A Mystic Beach
CANADA | Saturday, 25 April 2015 | Views [203] | Scholarship Entry
Have you ever been let in on a secret that you don't know you can keep? It could be the hidden cafe down a back alley with the best ice coffees you've ever tasted, or the private room on the bottom floor of the library where it's quiet and has plugs everywhere. It could be the Subway store that sells you hot cookies fresh from the oven, or the neighbour's free wifi, or the loaded blackberry bush in the forest.
Whatever it is, the very thing that defines its value also holds the power to destroy it, scarcity and anonymity. Once everybody knows the secret, it is overwhelmed with attention and expectation, it simply does not have enough happiness to spread around to everybody and won't survive the scaling up of popularity. Like a glorious dream torn apart by waking up, you realize that the more you focus on it, and the more you try to take from it, the quicker it fades away.
My secret is a beach. I made friends with one of those hippie guys that everybody likes who could probably get hit by a car on his birthday and still find a way to make it a positive. I built up enough trust over a few weeks for him to invite me to a secret campfire down by the golf course. When he almost made me swear a blood oath, I realized how much it meant to him to keep the place free from littering, ill-mannered vagabonds, and also to respect the trust that was bestowed upon him. After he casually quizzed me for a few weeks about whether I had taken anybody else down to the fire spot, he proposed an invitation to a special camping trip with some friends. The location was mentioned out loud but spoken under breath. I had heard a myth a few years earlier about this particular hidden beach on the west coast and jumped at the opportunity to share a secret.

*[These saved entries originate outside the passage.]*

Lemma by_id_get l t : NoDup (k_id <$> l) → t ∈ l → map_get (k_id t) (by_id l) = Some t.
Proof.
  induction l as [|u l IH] using rev_ind; intros Hn Ht; [by apply elem_of_nil in Ht|]. rewrite by_id_snoc, map_get_set. rewrite fmap_app in Hn. cbn in Hn.
  apply NoDup_app in Hn as (Hn & Hd & _). apply elem_of_app in Ht as [Ht|Ht%list_elem_of_singleton]; [|subst; by rewrite bool_decide_eq_true_2].
  rewrite bool_decide_eq_false_2; [auto|]. intros E. apply (Hd (k_id t)); [by apply list_elem_of_fmap_2|]. rewrite <- E. by left.
Qed.

(** A snapshot is not older than the one the map has under its id. *)
Definition keeps (m : list (string * TaskSnapshot)) (l : list TaskSnapshot) : Prop :=
  ∀ x, x ∈ l → ∀ o, map_get (k_id x) m = Some o → k_entityVersion o ≤ k_entityVersion x.

Lemma set_values (k : string) (t x : TaskSnapshot) m : x ∈ (map_set k t m).*2 → x = t ∨ x ∈ m.*2.
Proof.
  induction m as [|[k1 v1] m IH]; cbn; [rewrite list_elem_of_singleton; auto|].
  destruct (bool_decide _); cbn; rewrite !elem_of_cons; naive_solver.
Qed.

Lemma page_ok prev incoming : entries_ok prev → entries_ok (foldl (page_entry prev) [] incoming) ∧ keeps prev (foldl (page_entry prev) [] incoming).*2.
Proof.
  intros [Hn Hk]. induction incoming as [|t l [IH1 IH2]] using rev_ind; [split; [split; constructor|by intros x ?%elem_of_nil]|]. rewrite foldl_app. cbn [foldl].
  set (m := foldl (page_entry prev) [] l) in *. unfold page_entry. destruct (map_get (k_id t) prev) as [old|] eqn:Eo.
  - assert (k_id old = k_id t) as Hid. { apply map_get_elem in Eo. rewrite Forall_forall in Hk. apply (Hk _ Eo). }
    destruct (newer (Some old) t) eqn:En.
    + split; [by apply set_ok|]. intros x [->|Hx]%set_values; [|auto]. intros o. rewrite Eo. intros [= <-]. cbn in En. lia.
    + rewrite <- Hid. split; [by apply set_ok|]. intros x [->|Hx]%set_values; [|auto]. intros o. rewrite Hid, Eo. intros [= <-]. lia.
  - split; [by apply set_ok|]. intros x [->|Hx]%set_values; [|auto]. intros o. by rewrite Eo.
Qed.

Lemma merged_page current incoming :
  NoDup (k_id <$> mergeNewestPage current incoming) ∧
  (NoDup (k_id <$> current) → ∀ x y, x ∈ current → y ∈ mergeNewestPage current incoming → k_id x = k_id y → k_entityVersion x ≤ k_entityVersion y).
Proof.
  destruct (page_ok (by_id current) incoming (by_id_ok current)) as [Hok Hkeep]. unfold mergeNewestPage. split.
  - rewrite newest_first_perm, entries_ids by done. apply Hok.
  - intros Hn x y Hx Hy E. rewrite newest_first_perm in Hy. apply (Hkeep y Hy). rewrite <- E. by apply by_id_get.
Qed.

Lemma merged_point current t :
  NoDup (k_id <$> mergeNewestSnapshots current t) ∧
  (NoDup (k_id <$> current) → ∀ x y, x ∈ current → y ∈ mergeNewestSnapshots current t → k_id x = k_id y → k_entityVersion x ≤ k_entityVersion y).
Proof.
  pose proof (by_id_ok current) as Hok. unfold mergeNewestSnapshots.
  assert (NoDup (k_id <$> current) → ∀ x y, x ∈ current → y ∈ (by_id current).*2 → k_id x = k_id y → x = y) as Hsame.
  { intros Hn x y Hx ([k z] & -> & Hz)%list_elem_of_fmap E. pose proof (by_id_get _ _ Hn Hx) as Gx. destruct Hok as [Hd Hf]. rewrite Forall_forall in Hf. pose proof (Hf _ Hz) as Ez. cbn in *.
    rewrite E, Ez in Gx. rewrite (map_get_NoDup _ _ _ Hd Hz) in Gx. by injection Gx. }
  destruct (newer _ t) eqn:En.
  - split; [rewrite newest_first_perm, entries_ids by (by apply set_ok); by apply map_set_NoDup, (proj1 Hok)|].
    intros Hn x y Hx Hy E. rewrite newest_first_perm in Hy. apply set_values in Hy as [->|Hy]; [|by rewrite (Hsame Hn x y)].
    rewrite <- E, (by_id_get _ _ Hn Hx) in En. cbn in En. lia.
  - split; [rewrite newest_first_perm, entries_ids by done; apply Hok|]. intros Hn x y Hx Hy E. rewrite newest_first_perm in Hy. by rewrite (Hsame Hn x y).
Qed.

(** ** The page the store shows *)

Definition shown_ok (l : list TaskSnapshot) : Prop := NoDup (k_id <$> l) ∧ Forall (λ t, wanted (q_states query) (k_state t) && wanted (q_types query) (k_type t) = true) l.

Lemma filtered_sub l x : x ∈ filtered l → x ∈ l.
Proof. unfold filtered. rewrite !list_elem_of_In, List.filter_In. tauto. Qed.

Lemma filtered_ok l : NoDup (k_id <$> l) → shown_ok (filtered l).
Proof.
  intros Hn. unfold filtered. split.
  - induction l as [|x l IH]; cbn in *; [constructor|]. apply NoDup_cons in Hn as [Hx Hn]. destruct (_ && _); [|auto]. cbn. apply NoDup_cons. split; [|auto].
    intros (y & E & Hy)%list_elem_of_fmap. apply Hx. rewrite E. apply list_elem_of_fmap_2. by apply filtered_sub.
  - apply Forall_forall. intros x. rewrite list_elem_of_In, List.filter_In. tauto.
Qed.

(** A page that arrives on the stream replaces what is shown. *)
Definition live_page (ev : store_event) : bool := match ev with StreamGives _ (TaskPage _) => true | _ => false end.

Definition not_older (l l' : list TaskSnapshot) : Prop := ∀ x y, x ∈ l → y ∈ l' → k_id x = k_id y → k_entityVersion x ≤ k_entityVersion y.

Lemma not_older_refl l : NoDup (k_id <$> l) → not_older l l.
Proof. intros Hn x y Hx Hy E. by rewrite (NoDup_key_inj k_id l x y). Qed.

Lemma not_older_filtered l l' : not_older l l' → not_older l (filtered l').
Proof. intros H x y Hx Hy. apply H; [done|]. by apply filtered_sub. Qed.

Lemma refreshed_tasks tasks s : shown_ok (s_tasks s) → shown_ok (s_tasks (refreshed tasks s)) ∧ not_older (s_tasks s) (s_tasks (refreshed tasks s)).
Proof. intros [Hn _]. destruct (merged_page (s_tasks s) tasks) as [H1 H2]. split; [by apply filtered_ok|]. exact (not_older_filtered _ _ (H2 Hn)). Qed.

Lemma step_tasks s ev : shown_ok (s_tasks s) → shown_ok (s_tasks (step s ev)) ∧ (live_page ev = false → not_older (s_tasks s) (s_tasks (step s ev))).
Proof.
  intros Hs. pose proof (not_older_refl _ (proj1 Hs)) as Hr.
  destruct ev as [| | |answer|i answer|i ev|i|i]; cbn.
  - unfold start. by destruct (s_controller s).
  - done.
  - done.
  - destruct (s_refreshes s); [done|]. destruct answer as [tasks|]; [|done]. by destruct (refreshed_tasks tasks s Hs).
  - destruct (s_loops s !! i) as [[c [] f]|]; try done; destruct answer as [tasks|]; try done; by destruct (refreshed_tasks tasks s Hs).
  - destruct (s_loops s !! i) as [[c [] f]|]; try done. unfold streamed, stream_failed. destruct (aborted s _) eqn:Ea; [done|]. destruct ev as [|tasks|t|]; try done; cbn.
    + split; [by apply filtered_ok, merged_page|done].
    + destruct (merged_point (s_tasks s) t) as [H1 H2]. split; [by apply filtered_ok|]. intros _. exact (not_older_filtered _ _ (H2 (proj1 Hs))).
  - destruct (s_loops s !! i) as [[c [] f]|]; try done. unfold stream_failed. by destruct (aborted s _).
  - by destruct (s_loops s !! i) as [[c [] f]|].
Qed.

(** The store shows every Task once and only Tasks its query asks for; apart from a whole
    page that arrives on the stream, nothing replaces a Task by an older version. *)
Theorem list_shows_newest evs ev :
  shown_ok (s_tasks (after evs)) ∧ (live_page ev = false → not_older (s_tasks (after evs)) (s_tasks (after (evs ++ [ev])))).
Proof.
  assert (shown_ok (s_tasks (after evs))) as Hs.
  { unfold after. induction evs as [|e evs IH] using rev_ind; [split; constructor|]. rewrite foldl_app. by apply step_tasks. }
  split; [done|]. intros Hl. unfold after. rewrite foldl_app. by apply step_tasks.
Qed.
End store.

(** ** Three surprises *)

Definition sample (version : Z) : TaskSnapshot := Snapshot (D := unit) "t" version "running" "export" "2026" tt.

Definition anything : TaskListQuery := Query [] [].

(** A page on the stream takes a Task back to an older version. *)
Theorem live_page_goes_back :
  s_tasks (after id anything true 2000 [StartCalled; StreamGives 0 (TaskPoint (sample 2)); StreamGives 0 (TaskPage [sample 1])]) = [sample 1].
Proof. by vm_compute. Qed.

(** A store that was stopped shows itself connected again when a read that was under way
    arrives. *)
Theorem stopped_store_connects_again :
  s_status (after id anything false 2000 [StartCalled; StopCalled; LoopReads 0 (Some [sample 1])]) = Connected.
Proof. by vm_compute. Qed.

(** The reconnects the store reports are those since it was started, not those since the
    last live event. *)
Theorem reconnects_not_reset :
  s_reconnectAttempts (after id anything true 2000 [StartCalled; StreamEnds 0; LoopReads 0 None; DelayEnds 0; StreamGives 0 (TaskPage [sample 1]); StreamEnds 0]) = Some 2.
Proof. by vm_compute. Qed.
End TaskList.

A two hour drive and one hour hike later through mud, trees, bridges and steps carved out of 100 foot logs, we came upon the most beautiful secluded cove I have ever seen. A clean, velvety wave crashed over the rocks in front of a waterfall. A huge rope-swing hung from a tree on a cliff above washed out caves at the shoreline. As the sun set over the ocean behind mountains on the distant horizon I realized that I wanted to tell everybody, and nobody, about this wonderful place. This, my friends, is The Traveller’s Burden and will haunt you for as long as your adventures shall live. A secret should never be told, but it CAN be shared, and the future of travel and exploration depends on it. Share your Secrets, share the burden.